▶ Activity
Return the entries in full, exactly as written.

[Saved data entries]
──────────────────────────────

Definition key_of (f : found) : addr := (f_ip f, f_port f).
(** [f] is the row of the datagram [d]. *)
Definition reports (m : endpoint_map) (tag : string) (d : bytes * addr) (f : found) : Prop :=
  ∃ obj, parse_response loads d.1 tag = Some obj ∧ f_ip f = d.2.1 ∧ f_target f = snd <$> look d.2 m ∧
  f_server f = or_unknown "server" obj ∧ f_host f = or_unknown "host" obj ∧
  match truthy (fst <$> look d.2 m) with
  | Some ep => f_endpoint f = ep ∧ endpoint_port ep = Ret (f_port f)
  | None => int_or "tcp_port" 4322 obj = Ret (f_port f) ∧
            f_endpoint f = f_ip f +:+ ":" +:+ str (show_int (f_port f))
  end.
Lemma row_for_spec m sent now tag d obj s : parse_response loads d.1 tag = Some obj →
  wp (row_for m sent now obj d.2 : MR _) (λ r s', s' = s ∧ ∀ k f, r = Ret (k, f) → k = key_of f ∧ reports m tag d f) s.
Proof.
  intros Hobj. unfold row_for. apply wp_bind, wp_lift.
  destruct (int_or "tcp_port" 4322 obj) as [p|x|] eqn:Hp; [|done..].
  destruct (truthy (fst <$> look d.2 m)) as [ep|] eqn:Hep; simpl.
  - apply wp_bind. destruct (rpartition ":" (txt ep)) as [[h q]|] eqn:Hr; [|by apply wp_raise].
    apply wp_lift. destruct (int_of_text 10 q) as [z|] eqn:Hz; [|done].
    apply wp_bind, wp_lift. destruct (int_or "methods" 0 obj); [|done..]. apply wp_ret. split; [done|].
    intros k f [= <- <-]. split; [done|]. exists obj. split_and!; [done..|]. rewrite Hep. split; [done|].
    unfold endpoint_port. by rewrite Hr, Hz.
  - apply wp_bind, wp_ret. apply wp_bind, wp_lift. destruct (int_or "methods" 0 obj); [|done..].
    apply wp_ret. split; [done|]. intros k f [= <- <-]. split; [done|]. exists obj. split_and!; [done..|]. by rewrite Hep.
Qed.
(** The rows [out] stand for the datagrams [got] and what was [seen] before. *)
Definition accounts (m : endpoint_map) (tag : string) (got : list (bytes * addr)) (seen out : list (addr * found)) : Prop :=
  (∀ k f, (k, f) ∈ out → (k, f) ∈ seen ∨ ∃ d, d ∈ got ∧ reports m tag d f ∧ k = key_of f) ∧
  (∀ d, d ∈ got → is_Some (parse_response loads d.1 tag) → ∃ f, reports m tag d f ∧ key_of f ∈ out.*1) ∧
  seen.*1 ⊆ out.*1 ∧ (NoDup seen.*1 → NoDup out.*1).
Lemma accounts_nil m tag seen : accounts m tag [] seen seen.
Proof. split_and!; [by left|by intros ? ?%not_elem_of_nil|done..]. Qed.
Lemma accounts_skip m tag d got seen out :
  parse_response loads d.1 tag = None → accounts m tag got seen out → accounts m tag (d :: got) seen out.
Proof.
  intros Hd (H1 & H2 & H3 & H4). split_and!; [|intros d' [->|?]%elem_of_cons|..]; try done.
  - intros k f Hk. destruct (H1 k f Hk) as [?|(d' & ? & ?)]; [by left|right]. exists d'. split; [by right|done].
  - rewrite Hd. by intros [].
  - by apply H2.
Qed.
Lemma accounts_put m tag d got seen out f : reports m tag d f →
  accounts m tag got (put (key_of f) f seen) out → accounts m tag (d :: got) seen out.
Proof.
  intros Hf (H1 & H2 & H3 & H4). destruct (put_key (key_of f) f seen) as [Hin Hsub].
  split_and!; [|intros d' [->|?]%elem_of_cons|..].
  - intros k g Hk. destruct (H1 k g Hk) as [[[= -> ->]|?]%put_elem|(d' & ? & ?)]; [..|by right; exists d'; split; [by right|]].
    + right. exists d. split; [by left|done].
    + by left.
  - intros _. exists f. split; [done|]. by apply H3.
  - by apply H2.
  - by etrans.
  - intros Hnd. by apply H4, put_NoDup.
Qed.
Lemma collect_spec fuel tag m sent deadline seen (s : R) :
  wp (collect loads fuel tag m sent deadline seen) (λ r s', ∃ got, s'.2 = s.2 ++ map EvGot got ∧
    ∀ out, r = Ret out → accounts m tag got seen out) s.
Proof.
  revert seen s. induction fuel as [|fuel IH]; intros seen s; cbn [collect].
  { exists []. by rewrite app_nil_r. }
  assert (∀ (r : res exn (list (addr * found))) (s' : R), s'.2 = s.2 → (∀ out, r = Ret out → out = seen) →
    ∃ got, s'.2 = s.2 ++ map EvGot got ∧ ∀ out, r = Ret out → accounts m tag got seen out) as Hstop.
  { intros r s' Hs Hr. exists []. rewrite app_nil_r. split; [done|]. intros out ->%Hr. apply accounts_nil. }
  apply wp_bind, wp_gets. case_match; [by apply wp_ret, Hstop; [|intros ? [= <-]]|].
  apply wp_bind. unfold receive. apply wp_catch, wp_bind. unfold wp at 1. simpl.
  unfold beside. destruct (recvfrom _ s.1) as [[[data peer]|x|] e]; simpl; rewrite ?app_nil_r;
    [| |by apply (Hstop Spin (e, s.2))].
  2:{ destruct (is_timeout x); [by apply wp_ret, wp_ret, Hstop; [|intros ? [= <-]]|].
      destruct (is_oserror x); [apply wp_ret, (IH seen (e, s.2))|by apply wp_raise, Hstop]. }
  apply wp_ret. apply wp_bind, wp_gets.
  assert (∀ (r : res exn (list (addr * found))) (s' : R) got, s'.2 = (s.2 ++ [EvGot (data, peer)]) ++ map EvGot got →
    (∀ out, r = Ret out → accounts m tag ((data, peer) :: got) seen out) →
    ∃ got, s'.2 = s.2 ++ map EvGot got ∧ ∀ out, r = Ret out → accounts m tag got seen out) as Hgot.
  { intros r s' got Hs Hr. exists ((data, peer) :: got). by rewrite Hs, <-(assoc_L (++)). }
  destruct (parse_response loads data tag) as [obj|] eqn:Hobj.
  - apply wp_bind. eapply wp_mono; [apply (row_for_spec m _ _ tag (data, peer)); exact Hobj|].
    intros r s1 [-> Hrow]. destruct r as [[k f]|x|]; [|by apply (Hgot _ _ []); [simpl; rewrite app_nil_r|]..].
    destruct (Hrow k f eq_refl) as [-> Hf]. eapply wp_mono; [apply IH|]. intros r s2 (got & Hs & Hout).
    apply (Hgot _ _ got); [done|]. intros out Hr. by eapply accounts_put, Hout.
  - eapply wp_mono; [apply IH|]. intros r s2 (got & Hs & Hout). apply (Hgot _ _ got); [done|].
    intros out Hr. by apply accounts_skip, Hout.
Qed.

──────────────────────────────

▶ Result of the exercise
Definition key_of (f : found) : addr := (f_ip f, f_port f).
(** [f] is the row of the datagram [d]. *)
Definition reports (m : endpoint_map) (tag : string) (d : bytes * addr) (f : found) : Prop :=
  ∃ obj, parse_response loads d.1 tag = Some obj ∧ f_ip f = d.2.1 ∧ f_target f = snd <$> look d.2 m ∧
  f_server f = or_unknown "server" obj ∧ f_host f = or_unknown "host" obj ∧
  match truthy (fst <$> look d.2 m) with
  | Some ep => f_endpoint f = ep ∧ endpoint_port ep = Ret (f_port f)
  | None => int_or "tcp_port" 4322 obj = Ret (f_port f) ∧
            f_endpoint f = f_ip f +:+ ":" +:+ str (show_int (f_port f))
  end.
Lemma row_for_spec m sent now tag d obj s : parse_response loads d.1 tag = Some obj →
  wp (row_for m sent now obj d.2 : MR _) (λ r s', s' = s ∧ ∀ k f, r = Ret (k, f) → k = key_of f ∧ reports m tag d f) s.
Proof.
  intros Hobj. unfold row_for. apply wp_bind, wp_lift.
  destruct (int_or "tcp_port" 4322 obj) as [p|x|] eqn:Hp; [|done..].
  destruct (truthy (fst <$> look d.2 m)) as [ep|] eqn:Hep; simpl.
  - apply wp_bind. destruct (rpartition ":" (txt ep)) as [[h q]|] eqn:Hr; [|by apply wp_raise].
    apply wp_lift. destruct (int_of_text 10 q) as [z|] eqn:Hz; [|done].
    apply wp_bind, wp_lift. destruct (int_or "methods" 0 obj); [|done..]. apply wp_ret. split; [done|].
    intros k f [= <- <-]. split; [done|]. exists obj. split_and!; [done..|]. rewrite Hep. split; [done|].
    unfold endpoint_port. by rewrite Hr, Hz.
  - apply wp_bind, wp_ret. apply wp_bind, wp_lift. destruct (int_or "methods" 0 obj); [|done..].
    apply wp_ret. split; [done|]. intros k f [= <- <-]. split; [done|]. exists obj. split_and!; [done..|]. by rewrite Hep.
Qed.
(** The rows [out] stand for the datagrams [got] and what was [seen] before. *)
Definition accounts (m : endpoint_map) (tag : string) (got : list (bytes * addr)) (seen out : list (addr * found)) : Prop :=
  (∀ k f, (k, f) ∈ out → (k, f) ∈ seen ∨ ∃ d, d ∈ got ∧ reports m tag d f ∧ k = key_of f) ∧
  (∀ d, d ∈ got → is_Some (parse_response loads d.1 tag) → ∃ f, reports m tag d f ∧ key_of f ∈ out.*1) ∧
  seen.*1 ⊆ out.*1 ∧ (NoDup seen.*1 → NoDup out.*1).
Lemma accounts_nil m tag seen : accounts m tag [] seen seen.
Proof. split_and!; [by left|by intros ? ?%not_elem_of_nil|done..]. Qed.
Lemma accounts_skip m tag d got seen out :
  parse_response loads d.1 tag = None → accounts m tag got seen out → accounts m tag (d :: got) seen out.
Proof.
  intros Hd (H1 & H2 & H3 & H4). split_and!; [|intros d' [->|?]%elem_of_cons|..]; try done.
  - intros k f Hk. destruct (H1 k f Hk) as [?|(d' & ? & ?)]; [by left|right]. exists d'. split; [by right|done].
  - rewrite Hd. by intros [].
  - by apply H2.
Qed.
Lemma accounts_put m tag d got seen out f : reports m tag d f →
  accounts m tag got (put (key_of f) f seen) out → accounts m tag (d :: got) seen out.
Proof.
  intros Hf (H1 & H2 & H3 & H4). destruct (put_key (key_of f) f seen) as [Hin Hsub].
  split_and!; [|intros d' [->|?]%elem_of_cons|..].
  - intros k g Hk. destruct (H1 k g Hk) as [[[= -> ->]|?]%put_elem|(d' & ? & ?)]; [..|by right; exists d'; split; [by right|]].
    + right. exists d. split; [by left|done].
    + by left.
  - intros _. exists f. split; [done|]. by apply H3.
  - by apply H2.
  - by etrans.
  - intros Hnd. by apply H4, put_NoDup.
Qed.
Lemma collect_spec fuel tag m sent deadline seen (s : R) :
  wp (collect loads fuel tag m sent deadline seen) (λ r s', ∃ got, s'.2 = s.2 ++ map EvGot got ∧
    ∀ out, r = Ret out → accounts m tag got seen out) s.
Proof.
  revert seen s. induction fuel as [|fuel IH]; intros seen s; cbn [collect].
  { exists []. by rewrite app_nil_r. }
  assert (∀ (r : res exn (list (addr * found))) (s' : R), s'.2 = s.2 → (∀ out, r = Ret out → out = seen) →
    ∃ got, s'.2 = s.2 ++ map EvGot got ∧ ∀ out, r = Ret out → accounts m tag got seen out) as Hstop.
  { intros r s' Hs Hr. exists []. rewrite app_nil_r. split; [done|]. intros out ->%Hr. apply accounts_nil. }
  apply wp_bind, wp_gets. case_match; [by apply wp_ret, Hstop; [|intros ? [= <-]]|].
  apply wp_bind. unfold receive. apply wp_catch, wp_bind. unfold wp at 1. simpl.
  unfold beside. destruct (recvfrom _ s.1) as [[[data peer]|x|] e]; simpl; rewrite ?app_nil_r;
    [| |by apply (Hstop Spin (e, s.2))].
  2:{ destruct (is_timeout x); [by apply wp_ret, wp_ret, Hstop; [|intros ? [= <-]]|].
      destruct (is_oserror x); [apply wp_ret, (IH seen (e, s.2))|by apply wp_raise, Hstop]. }
  apply wp_ret. apply wp_bind, wp_gets.
  assert (∀ (r : res exn (list (addr * found))) (s' : R) got, s'.2 = (s.2 ++ [EvGot (data, peer)]) ++ map EvGot got →
    (∀ out, r = Ret out → accounts m tag ((data, peer) :: got) seen out) →
    ∃ got, s'.2 = s.2 ++ map EvGot got ∧ ∀ out, r = Ret out → accounts m tag got seen out) as Hgot.
  { intros r s' got Hs Hr. exists ((data, peer) :: got). by rewrite Hs, <-(assoc_L (++)). }
  destruct (parse_response loads data tag) as [obj|] eqn:Hobj.
  - apply wp_bind. eapply wp_mono; [apply (row_for_spec m _ _ tag (data, peer)); exact Hobj|].
    intros r s1 [-> Hrow]. destruct r as [[k f]|x|]; [|by apply (Hgot _ _ []); [simpl; rewrite app_nil_r|]..].
    destruct (Hrow k f eq_refl) as [-> Hf]. eapply wp_mono; [apply IH|]. intros r s2 (got & Hs & Hout).
    apply (Hgot _ _ got); [done|]. intros out Hr. by eapply accounts_put, Hout.
  - eapply wp_mono; [apply IH|]. intros r s2 (got & Hs & Hout). apply (Hgot _ _ got); [done|].
    intros out Hr. by apply accounts_skip, Hout.
Qed.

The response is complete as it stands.